*** STUDY MATERIAL Section Begins ***

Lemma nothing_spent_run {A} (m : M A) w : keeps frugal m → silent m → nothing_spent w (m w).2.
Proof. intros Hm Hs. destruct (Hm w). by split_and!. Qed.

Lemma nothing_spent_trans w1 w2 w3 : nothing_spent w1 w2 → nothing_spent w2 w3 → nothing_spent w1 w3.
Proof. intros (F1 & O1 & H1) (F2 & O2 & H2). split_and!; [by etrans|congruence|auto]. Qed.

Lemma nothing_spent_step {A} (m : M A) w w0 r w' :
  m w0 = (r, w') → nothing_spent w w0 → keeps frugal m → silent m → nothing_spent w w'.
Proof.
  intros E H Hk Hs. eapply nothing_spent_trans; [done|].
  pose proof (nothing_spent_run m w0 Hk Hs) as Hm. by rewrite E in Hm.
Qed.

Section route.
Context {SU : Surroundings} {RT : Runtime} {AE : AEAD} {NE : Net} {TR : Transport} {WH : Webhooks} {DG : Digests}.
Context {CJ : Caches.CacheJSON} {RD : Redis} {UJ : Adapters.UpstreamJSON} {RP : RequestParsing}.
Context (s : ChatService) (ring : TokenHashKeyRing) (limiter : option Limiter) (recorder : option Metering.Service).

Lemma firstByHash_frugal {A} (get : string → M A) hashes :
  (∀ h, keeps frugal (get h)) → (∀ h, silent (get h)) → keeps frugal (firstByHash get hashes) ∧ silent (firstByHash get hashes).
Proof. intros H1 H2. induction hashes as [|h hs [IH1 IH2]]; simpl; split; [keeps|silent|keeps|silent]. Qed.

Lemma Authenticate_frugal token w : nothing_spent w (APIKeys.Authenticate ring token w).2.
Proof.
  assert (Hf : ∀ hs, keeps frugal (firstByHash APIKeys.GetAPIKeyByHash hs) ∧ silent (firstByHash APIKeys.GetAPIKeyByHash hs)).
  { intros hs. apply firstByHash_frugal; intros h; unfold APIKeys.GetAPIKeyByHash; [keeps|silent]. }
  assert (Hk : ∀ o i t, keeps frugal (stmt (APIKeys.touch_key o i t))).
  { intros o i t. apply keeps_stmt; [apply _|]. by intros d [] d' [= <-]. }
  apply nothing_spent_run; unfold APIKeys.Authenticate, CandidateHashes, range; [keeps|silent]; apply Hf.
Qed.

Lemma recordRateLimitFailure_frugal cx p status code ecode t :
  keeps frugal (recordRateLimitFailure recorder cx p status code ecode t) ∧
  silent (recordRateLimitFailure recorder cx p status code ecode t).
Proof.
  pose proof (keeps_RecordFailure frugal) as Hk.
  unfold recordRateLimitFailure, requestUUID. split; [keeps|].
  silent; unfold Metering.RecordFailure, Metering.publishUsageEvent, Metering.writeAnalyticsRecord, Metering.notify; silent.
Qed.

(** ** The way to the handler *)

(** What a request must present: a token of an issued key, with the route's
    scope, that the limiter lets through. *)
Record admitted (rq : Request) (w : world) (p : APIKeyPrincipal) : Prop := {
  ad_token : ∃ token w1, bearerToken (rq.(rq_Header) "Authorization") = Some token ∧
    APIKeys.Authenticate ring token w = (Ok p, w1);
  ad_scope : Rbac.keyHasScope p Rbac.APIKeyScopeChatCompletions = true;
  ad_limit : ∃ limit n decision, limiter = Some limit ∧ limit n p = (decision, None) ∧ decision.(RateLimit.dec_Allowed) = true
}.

*** STUDY MATERIAL Section Ends ***
*** STUDY MATERIAL Section Begins ***

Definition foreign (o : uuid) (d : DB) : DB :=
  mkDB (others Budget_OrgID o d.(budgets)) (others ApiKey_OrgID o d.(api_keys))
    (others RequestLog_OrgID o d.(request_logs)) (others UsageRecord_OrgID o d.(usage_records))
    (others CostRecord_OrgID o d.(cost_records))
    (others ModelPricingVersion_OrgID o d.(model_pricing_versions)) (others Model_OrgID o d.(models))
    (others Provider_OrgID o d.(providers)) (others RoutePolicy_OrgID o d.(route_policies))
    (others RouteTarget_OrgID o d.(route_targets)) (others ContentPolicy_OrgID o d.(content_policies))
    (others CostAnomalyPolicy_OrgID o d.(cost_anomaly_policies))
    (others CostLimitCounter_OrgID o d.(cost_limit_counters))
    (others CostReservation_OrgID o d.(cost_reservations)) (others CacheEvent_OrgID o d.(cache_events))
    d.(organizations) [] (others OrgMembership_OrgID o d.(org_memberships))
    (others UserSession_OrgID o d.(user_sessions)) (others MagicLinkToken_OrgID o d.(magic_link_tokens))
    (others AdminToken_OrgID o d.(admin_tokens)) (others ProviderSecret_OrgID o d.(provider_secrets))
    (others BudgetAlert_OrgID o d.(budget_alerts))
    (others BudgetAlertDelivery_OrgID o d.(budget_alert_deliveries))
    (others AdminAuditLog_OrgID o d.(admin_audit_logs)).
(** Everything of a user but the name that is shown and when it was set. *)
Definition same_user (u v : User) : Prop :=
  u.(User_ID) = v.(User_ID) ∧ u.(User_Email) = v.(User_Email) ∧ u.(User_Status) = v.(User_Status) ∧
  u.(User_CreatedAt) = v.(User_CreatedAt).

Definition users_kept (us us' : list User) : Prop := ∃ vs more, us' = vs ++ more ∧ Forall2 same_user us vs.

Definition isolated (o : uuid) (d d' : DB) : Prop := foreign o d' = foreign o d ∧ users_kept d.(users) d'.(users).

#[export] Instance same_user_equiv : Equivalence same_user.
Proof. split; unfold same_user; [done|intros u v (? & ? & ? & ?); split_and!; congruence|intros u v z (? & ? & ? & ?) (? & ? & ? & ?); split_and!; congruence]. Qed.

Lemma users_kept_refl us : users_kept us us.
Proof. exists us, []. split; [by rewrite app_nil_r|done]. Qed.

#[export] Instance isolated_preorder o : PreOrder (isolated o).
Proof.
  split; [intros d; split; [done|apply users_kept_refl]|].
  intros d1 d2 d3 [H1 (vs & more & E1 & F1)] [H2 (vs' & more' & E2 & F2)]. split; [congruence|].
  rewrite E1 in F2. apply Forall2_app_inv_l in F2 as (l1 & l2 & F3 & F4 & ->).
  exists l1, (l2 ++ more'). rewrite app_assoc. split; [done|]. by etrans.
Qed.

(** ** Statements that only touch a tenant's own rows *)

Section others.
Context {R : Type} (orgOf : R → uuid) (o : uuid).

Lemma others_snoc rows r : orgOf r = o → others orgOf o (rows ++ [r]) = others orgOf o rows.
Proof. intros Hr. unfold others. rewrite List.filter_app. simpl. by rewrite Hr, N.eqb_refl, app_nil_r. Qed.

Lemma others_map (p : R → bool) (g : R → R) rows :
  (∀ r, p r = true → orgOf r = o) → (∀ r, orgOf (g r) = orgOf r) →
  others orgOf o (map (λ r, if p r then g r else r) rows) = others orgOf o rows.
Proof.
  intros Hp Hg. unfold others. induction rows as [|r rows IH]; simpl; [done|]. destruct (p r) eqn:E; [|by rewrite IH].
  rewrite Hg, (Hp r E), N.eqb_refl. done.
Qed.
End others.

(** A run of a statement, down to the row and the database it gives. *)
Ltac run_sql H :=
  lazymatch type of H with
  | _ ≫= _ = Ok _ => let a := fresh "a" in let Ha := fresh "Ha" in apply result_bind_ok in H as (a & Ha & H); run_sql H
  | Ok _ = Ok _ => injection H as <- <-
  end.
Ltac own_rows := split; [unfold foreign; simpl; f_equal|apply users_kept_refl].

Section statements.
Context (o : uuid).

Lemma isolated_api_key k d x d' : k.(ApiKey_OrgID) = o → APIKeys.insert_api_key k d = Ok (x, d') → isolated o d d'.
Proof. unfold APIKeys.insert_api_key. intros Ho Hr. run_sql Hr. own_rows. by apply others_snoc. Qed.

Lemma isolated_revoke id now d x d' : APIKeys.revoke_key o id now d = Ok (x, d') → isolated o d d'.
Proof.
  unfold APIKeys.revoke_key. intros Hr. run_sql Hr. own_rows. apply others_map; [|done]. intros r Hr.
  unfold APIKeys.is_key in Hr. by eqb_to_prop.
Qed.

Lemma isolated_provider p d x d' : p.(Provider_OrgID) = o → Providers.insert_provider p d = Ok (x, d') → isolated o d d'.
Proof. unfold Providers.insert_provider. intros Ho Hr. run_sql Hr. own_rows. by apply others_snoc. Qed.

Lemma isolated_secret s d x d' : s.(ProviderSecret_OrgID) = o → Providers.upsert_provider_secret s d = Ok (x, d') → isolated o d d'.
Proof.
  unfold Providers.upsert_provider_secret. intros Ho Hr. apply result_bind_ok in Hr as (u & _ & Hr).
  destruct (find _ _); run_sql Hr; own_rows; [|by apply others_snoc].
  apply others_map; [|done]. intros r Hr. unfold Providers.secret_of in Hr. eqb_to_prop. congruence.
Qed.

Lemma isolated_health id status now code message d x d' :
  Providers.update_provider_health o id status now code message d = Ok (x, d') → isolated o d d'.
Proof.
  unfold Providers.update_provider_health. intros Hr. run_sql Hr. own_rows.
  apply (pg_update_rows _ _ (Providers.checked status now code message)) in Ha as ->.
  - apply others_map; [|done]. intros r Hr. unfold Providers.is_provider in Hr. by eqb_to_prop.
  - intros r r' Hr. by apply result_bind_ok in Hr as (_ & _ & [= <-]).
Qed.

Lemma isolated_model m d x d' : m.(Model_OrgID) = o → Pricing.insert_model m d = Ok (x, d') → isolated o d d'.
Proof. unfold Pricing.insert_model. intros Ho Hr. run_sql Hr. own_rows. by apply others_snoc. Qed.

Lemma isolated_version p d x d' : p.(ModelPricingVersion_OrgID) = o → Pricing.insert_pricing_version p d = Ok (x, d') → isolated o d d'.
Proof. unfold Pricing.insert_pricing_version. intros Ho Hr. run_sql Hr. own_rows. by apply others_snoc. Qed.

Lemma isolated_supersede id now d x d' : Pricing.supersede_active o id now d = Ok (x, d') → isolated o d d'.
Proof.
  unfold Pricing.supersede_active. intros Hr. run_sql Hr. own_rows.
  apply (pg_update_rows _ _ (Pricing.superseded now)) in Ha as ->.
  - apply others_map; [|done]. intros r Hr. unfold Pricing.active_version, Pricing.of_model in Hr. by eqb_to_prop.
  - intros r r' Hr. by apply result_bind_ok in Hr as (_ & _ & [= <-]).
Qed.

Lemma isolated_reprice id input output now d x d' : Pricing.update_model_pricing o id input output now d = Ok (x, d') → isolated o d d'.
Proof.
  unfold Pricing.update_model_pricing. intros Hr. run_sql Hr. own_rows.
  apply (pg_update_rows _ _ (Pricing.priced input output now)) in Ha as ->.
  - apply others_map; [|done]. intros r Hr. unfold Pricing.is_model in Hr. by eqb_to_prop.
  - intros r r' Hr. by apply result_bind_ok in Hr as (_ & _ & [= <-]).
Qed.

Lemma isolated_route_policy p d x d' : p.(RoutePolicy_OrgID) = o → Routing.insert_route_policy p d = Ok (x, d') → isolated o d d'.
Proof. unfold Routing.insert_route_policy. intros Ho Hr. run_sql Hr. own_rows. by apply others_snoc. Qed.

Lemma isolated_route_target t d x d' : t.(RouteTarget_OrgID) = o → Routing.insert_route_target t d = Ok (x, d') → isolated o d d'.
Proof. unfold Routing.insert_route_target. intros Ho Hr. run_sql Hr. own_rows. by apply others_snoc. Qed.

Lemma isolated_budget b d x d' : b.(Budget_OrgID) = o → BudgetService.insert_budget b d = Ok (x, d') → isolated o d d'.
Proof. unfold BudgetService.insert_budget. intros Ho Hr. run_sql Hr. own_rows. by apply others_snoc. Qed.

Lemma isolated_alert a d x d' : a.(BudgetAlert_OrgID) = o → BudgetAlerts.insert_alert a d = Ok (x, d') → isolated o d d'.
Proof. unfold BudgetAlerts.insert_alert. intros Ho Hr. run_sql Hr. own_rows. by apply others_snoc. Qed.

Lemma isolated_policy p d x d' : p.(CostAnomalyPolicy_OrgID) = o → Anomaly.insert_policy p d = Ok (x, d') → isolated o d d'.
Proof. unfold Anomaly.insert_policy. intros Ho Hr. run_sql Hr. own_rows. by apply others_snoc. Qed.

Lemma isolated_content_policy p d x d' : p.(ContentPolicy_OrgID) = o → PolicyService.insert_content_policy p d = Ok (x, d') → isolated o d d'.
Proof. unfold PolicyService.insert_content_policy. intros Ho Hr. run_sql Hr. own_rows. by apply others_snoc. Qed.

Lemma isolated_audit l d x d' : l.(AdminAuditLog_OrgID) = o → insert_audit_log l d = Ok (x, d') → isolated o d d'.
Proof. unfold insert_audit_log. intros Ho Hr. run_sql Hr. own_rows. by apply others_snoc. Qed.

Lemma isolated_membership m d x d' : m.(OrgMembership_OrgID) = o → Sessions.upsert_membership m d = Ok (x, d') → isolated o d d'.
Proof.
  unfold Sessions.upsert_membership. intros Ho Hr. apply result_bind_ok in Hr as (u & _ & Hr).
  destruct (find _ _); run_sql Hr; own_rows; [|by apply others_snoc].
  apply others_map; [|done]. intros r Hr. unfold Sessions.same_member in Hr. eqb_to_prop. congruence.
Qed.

*** STUDY MATERIAL Section Ends ***

*TASK ITEM*
Repeat, character for character, the lines of the material above from the line with "Pricing.of_model in Hr. by eqb_to_prop." through the line with "Proof. unfold Routing.insert_route_target.".

*ANSWER FOR THIS EXERCISE*
  - apply others_map; [|done]. intros r Hr. unfold Pricing.active_version, Pricing.of_model in Hr. by eqb_to_prop.
  - intros r r' Hr. by apply result_bind_ok in Hr as (_ & _ & [= <-]).
Qed.

Lemma isolated_reprice id input output now d x d' : Pricing.update_model_pricing o id input output now d = Ok (x, d') → isolated o d d'.
Proof.
  unfold Pricing.update_model_pricing. intros Hr. run_sql Hr. own_rows.
  apply (pg_update_rows _ _ (Pricing.priced input output now)) in Ha as ->.
  - apply others_map; [|done]. intros r Hr. unfold Pricing.is_model in Hr. by eqb_to_prop.
  - intros r r' Hr. by apply result_bind_ok in Hr as (_ & _ & [= <-]).
Qed.

Lemma isolated_route_policy p d x d' : p.(RoutePolicy_OrgID) = o → Routing.insert_route_policy p d = Ok (x, d') → isolated o d d'.
Proof. unfold Routing.insert_route_policy. intros Ho Hr. run_sql Hr. own_rows. by apply others_snoc. Qed.

Lemma isolated_route_target t d x d' : t.(RouteTarget_OrgID) = o → Routing.insert_route_target t d = Ok (x, d') → isolated o d d'.
Proof. unfold Routing.insert_route_target. intros Ho Hr. run_sql Hr. own_rows. by apply others_snoc. Qed.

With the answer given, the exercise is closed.